Are you able to find which process is using a port? Perhaps jvisualvm might help determine which test it is? If you can narrow it down to a bunch of test definitions sharing a test class, by identifying the class on the stack, you'll find it.

Sim wrote:
On 09-04-13 11:44, Peter Firmstone wrote:
I've never experienced the issue locally (I see it on Jenkins quite a
lot), but I suspect a stale registrar process left from another test may
be stopping the socket from closing.  Not that registrars are also
simulated for discovery tests, so it may not necessarily be Reggie.

The code is duplicated in two places in superclasses of the tests that
are failing,  the method portInUse(int port) is supposed to check if the
ports available, but only selects from a list of LookupLocator's known
to have started, so doesn't actually check the port's available.

Perhaps you can find the stale test process responsible?

And other jobs get executed on the same machine at the same time.

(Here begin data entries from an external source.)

Lemma failed_login_writes_only_the_audit_row_witness :
  user (logged (failed_attempt (Some 1) "alice" Fixture.info "密码错误")
               Fixture.db_live) = user Fixture.db_live /\
  userSession (logged (failed_attempt (Some 1) "alice" Fixture.info "密码错误")
                      Fixture.db_live) = userSession Fixture.db_live /\
  userSeq (logged (failed_attempt (Some 1) "alice" Fixture.info "密码错误")
                  Fixture.db_live) = userSeq Fixture.db_live /\
  exists rows,
    userLoginLog (logged (failed_attempt (Some 1) "alice" Fixture.info
                                         "密码错误") Fixture.db_live)
      = (userLoginLog Fixture.db_live ++ rows)%list /\
    (List.length rows <= 1)%nat /\
    List.Forall (fun row => UserLoginLog.success row = false /\
                            UserLoginLog.username row = "alice") rows.
Proof.
  apply (failed_login_writes_only_the_audit_row
           (H:=Fixture.crypto) Fixture.env 2000000 "alice" "wrong"
           Fixture.info Fixture.db_live InvalidCredentials);
    [reflexivity | now left].
Defined.

Lemma login_alters_only_last_login_witness :
  List.map forget_last_login
    (user (logged_in 2000000 Fixture.alice "alice" "jwt.alice.s3cret" 24
                     Fixture.info Fixture.db))
    = List.map forget_last_login (user Fixture.db) /\
  userSeq (logged_in 2000000 Fixture.alice "alice" "jwt.alice.s3cret" 24
                     Fixture.info Fixture.db) = userSeq Fixture.db.
Proof.
  apply (login_alters_only_last_login
           (H:=Fixture.crypto) Fixture.env 2000000 "alice" "secret1"
           Fixture.info Fixture.db
           (mkLoginResult (identity_of Fixture.alice) "jwt.alice.s3cret")).
  reflexivity.
Defined.



Lemma createUser_keeps_names_unique_witness :
  names_unique
    (snd (UserModel.createUser (H:=Fixture.crypto) "salt"
            (UserData.mk (Js.str "carol") (Js.str "carol@x.com")
                         (Js.str "secret3") Js.undefined Js.undefined
                         Js.undefined) Fixture.db)).
Proof.
  apply (createUser_keeps_names_unique
           (H:=Fixture.crypto) "salt"
           (UserData.mk (Js.str "carol") (Js.str "carol@x.com")
                        (Js.str "secret3") Js.undefined Js.undefined
                        Js.undefined) Fixture.db
           (fst (UserModel.createUser (H:=Fixture.crypto) "salt"
                   (UserData.mk (Js.str "carol") (Js.str "carol@x.com")
                                (Js.str "secret3") Js.undefined Js.undefined
                                Js.undefined) Fixture.db))).
  - split; cbn;
      (constructor; [intros [Heq | []]; discriminate Heq |]);
      (constructor; [intros [] | constructor]).
  - reflexivity.
Defined.

Lemma create_user_accepts_blocked_without_remark_witness :
  exists row db',
    Handlers.create_user (H:=Fixture.crypto) "salt" (Js.str "eve")
      (Js.str "eve@x.com") (Js.str "secret9") Js.undefined Js.undefined
      (Js.str "blocked") Js.undefined Fixture.db =
      (Return (Http.mk 200 (Http.user_json row)), db') /\
    In row (user db') /\
    User.username row = "eve" /\
    User.status row = "blocked" /\
    User.disabledRemark row = None.
Proof.
  apply (create_user_accepts_blocked_without_remark (H:=Fixture.crypto));
    try reflexivity; try discriminate.
  vm_compute. lia.
Defined.

Lemma admin_cannot_delete_superadmin_witness :
  Handlers.delete_user None (identity_of Scenario.dana) "9" Scenario.db =
  (Return (Http.mk 403 (Http.envelope 403 "权限不足，无法删除超级管理员")),
   Scenario.db).
Proof.
  apply (admin_cannot_delete_superadmin
           None (identity_of Scenario.dana) "9" 9 Scenario.root Scenario.db);
    try reflexivity. discriminate.
Defined.

Lemma authenticated_session_end_to_end_witness :
  (exists row,
      Handlers.me (identity_of Fixture.alice) Fixture.db_live =
        (Return (Http.mk 200 (Http.user_json row)), Fixture.db_live) /\
      identity_of row = identity_of Fixture.alice) /\
  (exists db1,
      Handlers.logout (identity_of Fixture.alice) "jwt.alice.s3cret"
                      Fixture.db_live =
        (Return (Http.mk 200 (Http.envelope 200 "登出成功")), db1) /\
      authJWT (H:=Fixture.crypto) Fixture.env 2500000
              (Some "Bearer jwt.alice.s3cret") db1
        = (Return SessionRevoked, db1)) /\
  (exists db2,
      Handlers.logout_all (identity_of Fixture.alice) Fixture.db_live =
        (Return (Http.mk 200 (Http.envelope 200 "所有设备已登出")), db2) /\
      authJWT (H:=Fixture.crypto) Fixture.env 2500000
              (Some "Bearer jwt.alice.s3cret") db2
        = (Return SessionRevoked, db2)).
Proof.
  apply (authenticated_session_end_to_end
           (H:=Fixture.crypto) Fixture.env 2000000 2500000
           "Bearer jwt.alice.s3cret" Fixture.db_live
           (identity_of Fixture.alice) "jwt.alice.s3cret");
    reflexivity.
Defined.

Lemma add_product_twice_is_refused_witness :
  ProductModel.addUserProduct "2024-03-02T00:00:00.000Z" 1
    (Product.mkInfo (Product.num 7) (Js.str "lamp again")) Fixture.db
    (set_products 1
       [Scenario.book; Scenario.pen;
        Product.mk (Product.num 7) (Js.str "lamp") "2024-03-01T00:00:00.000Z"]
       Scenario.column)
    = (Throw (Exn.Error "产品已关联"),
       set_products 1
         [Scenario.book; Scenario.pen;
          Product.mk (Product.num 7) (Js.str "lamp")
                     "2024-03-01T00:00:00.000Z"]
         Scenario.column).
Proof.
  apply (add_product_twice_is_refused
           "2024-03-01T00:00:00.000Z" "2024-03-02T00:00:00.000Z" 1
           (Product.mkInfo (Product.num 7) (Js.str "lamp"))
           (Js.str "lamp again") Fixture.db Scenario.column
           (mkProductList 1 "alice"
              [Scenario.book; Scenario.pen;
               Product.mk (Product.num 7) (Js.str "lamp")
                          "2024-03-01T00:00:00.000Z"])).
  reflexivity.
Defined.

Lemma scenario_ids_distinct i :
  List.NoDup (List.map Product.id (Scenario.column i)).
Proof.
  unfold Scenario.column. destruct (Z.eqb i 1); cbn; [|constructor].
  constructor; [intros [Heq | []]; discriminate Heq |].
  constructor; [intros [] | constructor].
Defined.

Lemma product_ids_stay_distinct_witness :
  List.NoDup
    (List.map Product.id
       (snd (ProductModel.addUserProduct "2024-03-01T00:00:00.000Z" 1
               (Product.mkInfo (Product.num 7) (Js.str "lamp")) Fixture.db
               Scenario.column) 1)) /\
  List.NoDup
    (List.map Product.id
       (snd (ProductModel.removeUserProduct 1 (Product.str "pen") Fixture.db
               Scenario.column) 1)).
Proof.
  destruct (product_ids_stay_distinct
              "2024-03-01T00:00:00.000Z" 1
              (Product.mkInfo (Product.num 7) (Js.str "lamp"))
              (Product.str "pen") Fixture.db Scenario.column
              scenario_ids_distinct) as [Hadd Hremove].
  split; [apply Hadd | apply Hremove].
Defined.

Lemma add_then_remove_restores_witness :
  exists result' column2,
    ProductModel.removeUserProduct 1 (Product.num 7) Fixture.db
      (set_products 1
         [Scenario.book; Scenario.pen;
          Product.mk (Product.num 7) (Js.str "lamp")
                     "2024-03-01T00:00:00.000Z"]
         Scenario.column)
      = (Return result', column2) /\
    list_products result' = Scenario.column 1 /\
    forall i, column2 i = Scenario.column i.
Proof.
  apply (add_then_remove_restores
           "2024-03-01T00:00:00.000Z" 1
           (Product.mkInfo (Product.num 7) (Js.str "lamp")) Fixture.db
           Scenario.column
           (mkProductList 1 "alice"
              [Scenario.book; Scenario.pen;
               Product.mk (Product.num 7) (Js.str "lamp")
                          "2024-03-01T00:00:00.000Z"])).
  reflexivity.
Defined.

Lemma product_routes_keep_other_lists_witness :
  snd (ProductRoutes.add "2024-03-01T00:00:00.000Z"
         (identity_of Scenario.dana) "0x2"
         (Product.mkInfo (Product.num 7) (Js.str "lamp")) Fixture.db
         Scenario.column) 1 = Scenario.column 1 /\
  snd (ProductRoutes.remove (identity_of Scenario.dana) "0x2" "pen" Fixture.db
         Scenario.column) 1 = Scenario.column 1.
Proof.
  apply (product_routes_keep_other_lists
           "2024-03-01T00:00:00.000Z" (identity_of Scenario.dana) "0x2"
           (Product.mkInfo (Product.num 7) (Js.str "lamp")) "pen" Fixture.db
           Scenario.column 1).
  vm_compute. discriminate.
Defined.

Lemma remove_route_keeps_non_string_ids_witness :
  In Scenario.book
     (snd (ProductRoutes.remove (identity_of Fixture.alice) "1" "5"
                                Fixture.db Scenario.column) 1).
Proof.
  apply (remove_route_keeps_non_string_ids
           (identity_of Fixture.alice) "1" "5" Fixture.db Scenario.column 1
           Scenario.book).
  - left. reflexivity.
  - intros s. discriminate.
Defined.

Lemma update_never_blocks_without_remark_witness :
  exists response,
    Routes.update (H:=Fixture.crypto) "salt" Fixture.root "1"
      (UpdateData.mk Js.undefined Js.undefined Js.undefined Js.undefined
                     Js.undefined (Js.str "blocked") (Js.str "") Js.undefined)
      Fixture.db = (Return response, Fixture.db) /\
    Http.status response <> 200 /\
    (role Fixture.root <> "admin" ->
     Str.parseInt "1" <> None ->
     response = Http.mk 400 (Http.envelope 400 "禁用用户时必须添加备注")).
Proof.
  apply (update_never_blocks_without_remark (H:=Fixture.crypto));
    reflexivity.
Defined.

Maybe these consume ports?

The best way to find the problem looks to me like doing a 'lsof -i' in the test as soons as a port turns out used unexpectedly.

Gr. Simon

--
QCG, Software voor het MKB, 071-5890970, http://www.qcg.nl
Quality Consultancy Group b.v., Leiderdorp, Kvk Den Haag: 28088397

Peter wrote:
It's a problem I've been aware of for some time, many tests don't specify a port, they just want three or four or however many registrar's started and they have to specify it using a LookupLocator, unfortunately you can't specify an ephemeral LookupLocator, it's not allowed, so if you don't specify a particular port, you get 4160 and the portInUse method is supposed to work around that.

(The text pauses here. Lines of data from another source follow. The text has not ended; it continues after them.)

(** * f9a/mail: templated mail messages, an SMTP transmitter and a recorder

    A shallow embedding of the Go package [mail] (message.go, the
    transmitter file, mail_recorder.go) and the properties of its
    specification.

    Conventions of the embedding.
    - A Go [string] is a [string] (a sequence of bytes), a [[]byte] is a
      [list byte], an [int] is a [Z].
    - A Go [error] is the text its [Error()] method yields; [nil] is [None].
    - [map[string]struct{}] is a [gset string].  A map that the code shares
      between two values and writes in place (the function table of a
      template) lives in a store and is held by location.
    - A function with side effects takes the state it acts on and returns
      the new one.  A run-time panic is an outcome of its own. *)

From Stdlib Require Import ZArith Lia List Ascii Strings.Byte DecimalString.
From stdpp Require Import base tactics option list strings gmap sets.

Local Open Scope string_scope.
Local Open Scope Z_scope.
Local Open Scope list_scope.

(** ** Common vocabulary *)

(** The text of a Go [error]. *)
Definition error : Type := string.

(** How a Go function call ends: it returns a value, or it panics. *)
Inductive outcome (A : Type) : Type :=
| Returns (a : A)
| Panics.
Arguments Returns {A} a.
Arguments Panics {A}.

(** [bytes.Equal]: same length and the same bytes. *)
Fixpoint bytes_Equal (a b : list byte) : bool :=
  match a, b with
  | [], [] => true
  | x :: a', y :: b' => Byte.eqb x y && bytes_Equal a' b'
  | _, _ => false
  end.

(** ** message.go: the data model *)

Module Attachment.
Record t : Type := mk { Name : string; Kind : string; Content : list byte }.
End Attachment.

Module Message.
Record t : Type := mk {
  Topic : string;
  Body : string;
  Attachments : list Attachment.t;
  ContentType : string }.
(** The zero value, which a named result [msg Message] starts from. *)
Definition zero : t := mk "" "" [] "".
End Message.

Module RequestAttachment.
Record t : Type := mk { Name : string; Content : list byte }.
End RequestAttachment.

(** [type RequestAttachments []RequestAttachment] *)
Definition RequestAttachments : Type := list RequestAttachment.t.

(** ** message.go: processAttachments *)

(** [http.DetectContentType]: the content-sniffing capability, which given
    raw bytes returns a MIME type. *)
Class Sniffer : Type := DetectContentType : list byte -> string.

(** [fmt.Errorf("MIME Type %v is not allowed", mimeType)] *)
Definition errNotAllowed (mimeType : string) : error :=
  "MIME Type " +:+ mimeType +:+ " is not allowed".

(** The [Attachment] literal that the loop of [processAttachments] appends. *)
Definition stamp `{Sniffer} (attachment : RequestAttachment.t) : Attachment.t :=
  {| Attachment.Name := RequestAttachment.Name attachment;
     Attachment.Kind := DetectContentType (RequestAttachment.Content attachment);
     Attachment.Content := RequestAttachment.Content attachment |}.

(** The [for ... range attachments] loop, with [aa] the slice built so far.
    It returns the pair of named results [(aa, err)].  A lookup in a [nil]
    map answers as one in an empty map, so the allow-list is a set. *)
Fixpoint processAttachments_from `{Sniffer} (allowed : gset string)
    (attachments : RequestAttachments) (aa : list Attachment.t)
  : list Attachment.t * option error :=
  match attachments with
  | [] => (aa, None)
  | attachment :: rest =>
      let mimeType := DetectContentType (RequestAttachment.Content attachment) in
      if decide (mimeType ∈ allowed)
      then processAttachments_from allowed rest (aa ++ [stamp attachment])
      else (aa, Some (errNotAllowed mimeType))
  end.

Definition processAttachments `{Sniffer} (allowed : gset string)
    (attachments : RequestAttachments) : list Attachment.t * option error :=
  processAttachments_from allowed attachments [].

(** The sniffed type of an attachment is on the allow-list. *)
Definition permitted `{Sniffer} (allowed : gset string)
    (a : RequestAttachment.t) : Prop :=
  DetectContentType (RequestAttachment.Content a) ∈ allowed.

#[global] Instance permitted_dec `{Sniffer} allowed a :
  Decision (permitted allowed a).
Proof. unfold permitted. apply _. Defined.

(** ** Package time, as far as message.go uses it

    A [time.Time] is modelled by what its accessors report in its own
    location: the civil date and clock ([Year], [Month], [Day], [Hour],
    [Minute], [Second]), the nanoseconds within the second, and the zone
    with its abbreviation and its offset east of UTC in seconds (as
    [t.Zone()] gives them).  The weekday is a function of the date. *)

Inductive Month : Type :=
| January | February | March | April | May | June
| July | August | September | October | November | December.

When a test finds a port in use, it updates the registrar wanted to an available port. If it thinks 4160 is available, when it isn't, boom, test failed.

Regards,

Peter.

Greg Trasuk wrote:
I hope you're not adding this to try to help my configuration issue,
because I'm pretty sure that's not the problem, and I hate to screw
around with the regression tests unneccessarily.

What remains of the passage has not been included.